Most people see a software gap and wait for an update. I see a gap and open a code editor. For me, building is the only way to achieve true sovereignty in a world of 'unattractive' defaults.
1. Financial Sovereignty: The Ramsey Gap
I wanted the clarity of Dave Ramsey’s 'EveryDollar' app, but as a Nigerian, the friction was too high. Premium tools are often inaccessible or lack the regional customization needed for local financial planning. I used existing managers, but they weren't 'smart' enough. I needed real-time visualization for my specific, complex financial plans. So, I built my own. I realized that if the tool doesn't exist for your context, you are the one who must architect it.
2. HighNet: Curating the Signal
Standard social platforms are built on 'Brain Rot' and distraction. I wanted to connect with impressive, like-minded people in a space that enforced productivity rather than stealing it. HighNet was born from a 'Do Not Do' list—a refusal to participate in noisy markets. It is a space designed specifically for those of us who value high-signal connection over mindless scrolling.
3. Typa: Gamifying the Skill-Stack
Software is a sport, and typing speed is the fundamental mechanic. I built Typa to turn a departmental friendship into a competitive arena. We coded a joint leaderboard where your 'excuses' (low speed) were reflected in real-time. It turned a solitary skill into a communal game with rewards (top-tier status) and punishments (the bottom of the board). It solved the problem of boredom while sharpening our primary tools as developers.

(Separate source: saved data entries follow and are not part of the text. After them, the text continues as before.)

(** The writer appends what [write_spec] says, with its size, or fails with the
    same error at the same location. *)
Lemma encode_value_appends e : customs_append e ->
  forall v data, encode_value e v data = appended (write_spec e v) data.
Proof.
  revert e. refine (encoding_strong_ind (fun e => customs_append e ->
    forall v data, encode_value e v data = appended (write_spec e v) data) _ _ _ _ _ _ _ _ _ _ _ _ _).
  - intros e. destruct e; try done; intros Hc v data; unfold appended; simpl;
      [by rewrite app_nil_r|..];
      try (rewrite Hc; by destruct (encode [] v));
      destruct v; try done;
      unfold put_and_count; autorewrite with putrw; rewrite ?zlen_be_bytes; try done.
    + by destruct (Z.land z 2147483647 =? z).
    + by destruct (0 <=? z).
    + apply encode_z_frame.
    + apply encode_z_frame.
    + apply encode_string_spec.
    + destruct (max <? zlen s); [done|]. apply encode_string_spec.
    + rewrite put_u8_values_spec. destruct (u8_values l); simpl; [|done]. apply written_app.
    + destruct ordinal as [o|]; [|done]. rewrite put_u8_spec. by destruct (o <=? 255).
    + rewrite put_u8_values_spec. destruct (u8_values l) as [bs|]; simpl; [|done].
      rewrite written_app. simpl. by destruct (zlen bs =? hash_size t).
  - intros sz i2t v2i IH Hc v data. simpl in Hc. unfold appended. simpl.
    destruct v; try done; simpl.
    + destruct name as [name|]; simpl; [|done].
      destruct (find_by_variant _ _) as [t|]; simpl; [|done].
      rewrite write_tag_id_spec. destruct (tag_bytes _ _); simpl; [|done]. apply written_app.
    + destruct (hm_get variant v2i) as [id|]; [|done]. rewrite !hm_get_with_spec.
      assert (Ht : forall t, hm_get id i2t = Some t ->
        forall v data, encode_value t.2 v data = appended (write_spec t.2 v) data).
      { clear -IH Hc. induction i2t as [|[k t'] i2t IHl]; simpl; [done|].
        inversion IH as [|? ? Ht Hl]; subst. simpl in Hc. destruct Hc as [Hc1 Hc2].
        case_decide; [|by apply IHl]. intros t [= <-]. by apply Ht. }
      destruct (hm_get id i2t) as [t|]; simpl; [|done]. specialize (Ht t eq_refl).
      rewrite write_tag_id_spec. destruct (tag_bytes _ _) as [tb|]; simpl; [|done].
      rewrite Ht. unfold appended. destruct (write_spec t.2 v) as [bs|]; simpl; [|done].
      rewrite <- app_assoc. apply written_app.
  - intros e IH Hc v data. unfold appended. simpl. destruct v; try done.
    rewrite (encode_elements_spec _ (write_spec e)) by (intros; by apply IH).
    destruct (try_map _ l) as [bss|]; simpl; [|done]. apply written_app.
  - intros max e IH Hc v data. unfold appended. simpl. destruct v; try done.
    destruct (max <? zlen l); [done|].
    rewrite (encode_elements_spec _ (write_spec e)) by (intros; by apply IH).
    destruct (try_map _ l) as [bss|]; simpl; [|done]. apply written_app.
  - intros e IH Hc v data. apply option_value_spec. intros. by apply IH.
  - intros e IH Hc v data. apply option_value_spec. intros. by apply IH.
  - intros n schema IH Hc v data. unfold appended. simpl. destruct v; try done. simpl.
    rewrite <- (app_nil_r data) at 1. change 0 with (zlen (@nil Z)).
    apply record_loop_spec. exact (customs_all snd (fun e => forall v data, encode_value e v data = appended (write_spec e v) data) _ IH Hc).
  - intros es IH Hc v data. unfold appended. simpl. destruct v; try done. simpl.
    rewrite <- (app_nil_r data) at 1. change 0 with (zlen (@nil Z)).
    apply tuple_loop_spec. exact (customs_all (fun e => e) (fun e => forall v data, encode_value e v data = appended (write_spec e v) data) _ IH Hc).
  - intros e IH Hc v data. simpl. rewrite IH by done. unfold appended at 1.
    destruct (write_spec e v) as [bs|]; simpl; [|done].
    rewrite put_u32_spec, <- app_assoc. apply patch_size_spec.
  - intros max e IH Hc v data. simpl. rewrite IH by done. unfold appended at 1.
    destruct (write_spec e v) as [bs|]; simpl; [|done].
    destruct (max <? zlen bs); simpl; [done|].
    rewrite put_u32_spec, <- app_assoc. apply patch_size_spec.
  - intros n e IH Hc v data. simpl. rewrite IH by done. unfold appended.
    destruct (write_spec e v) as [bs|]; simpl; [|done]. by destruct (zlen bs =? n).
  - intros n e IH Hc v data. simpl. rewrite IH by done. unfold appended.
    destruct (write_spec e v) as [bs|]; simpl; [|done]. by destruct (zlen bs <=? n).
  - intros e IH Hc v data. simpl. by apply IH.
Qed.

Lemma encode_any_value e v data : encode_any e v data = encode_value e v data.
Proof. by destruct e. Qed.
End Spec.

4. RollCall: The Evolution of Collaboration
What started as a simple QR-scanning script for attendance evolved into a deep collaborative project that took 4th place at a hackathon. This was my first time truly building in tandem with a friend. We hit flaws, identified failures, and iterated. It taught me that building is a conversation between the architect, the collaborator, and the problem itself.
The Conclusion: Proximity to the Problem
I build because I am close to the problem. I build because I value the 'weird' and the custom over the polished and the restricted. Whether it's managing my money or my typing speed, I am building the infrastructure for a life lived with intention.
Don't just use tools. Build them. The market rewards those who create the solutions they wish existed.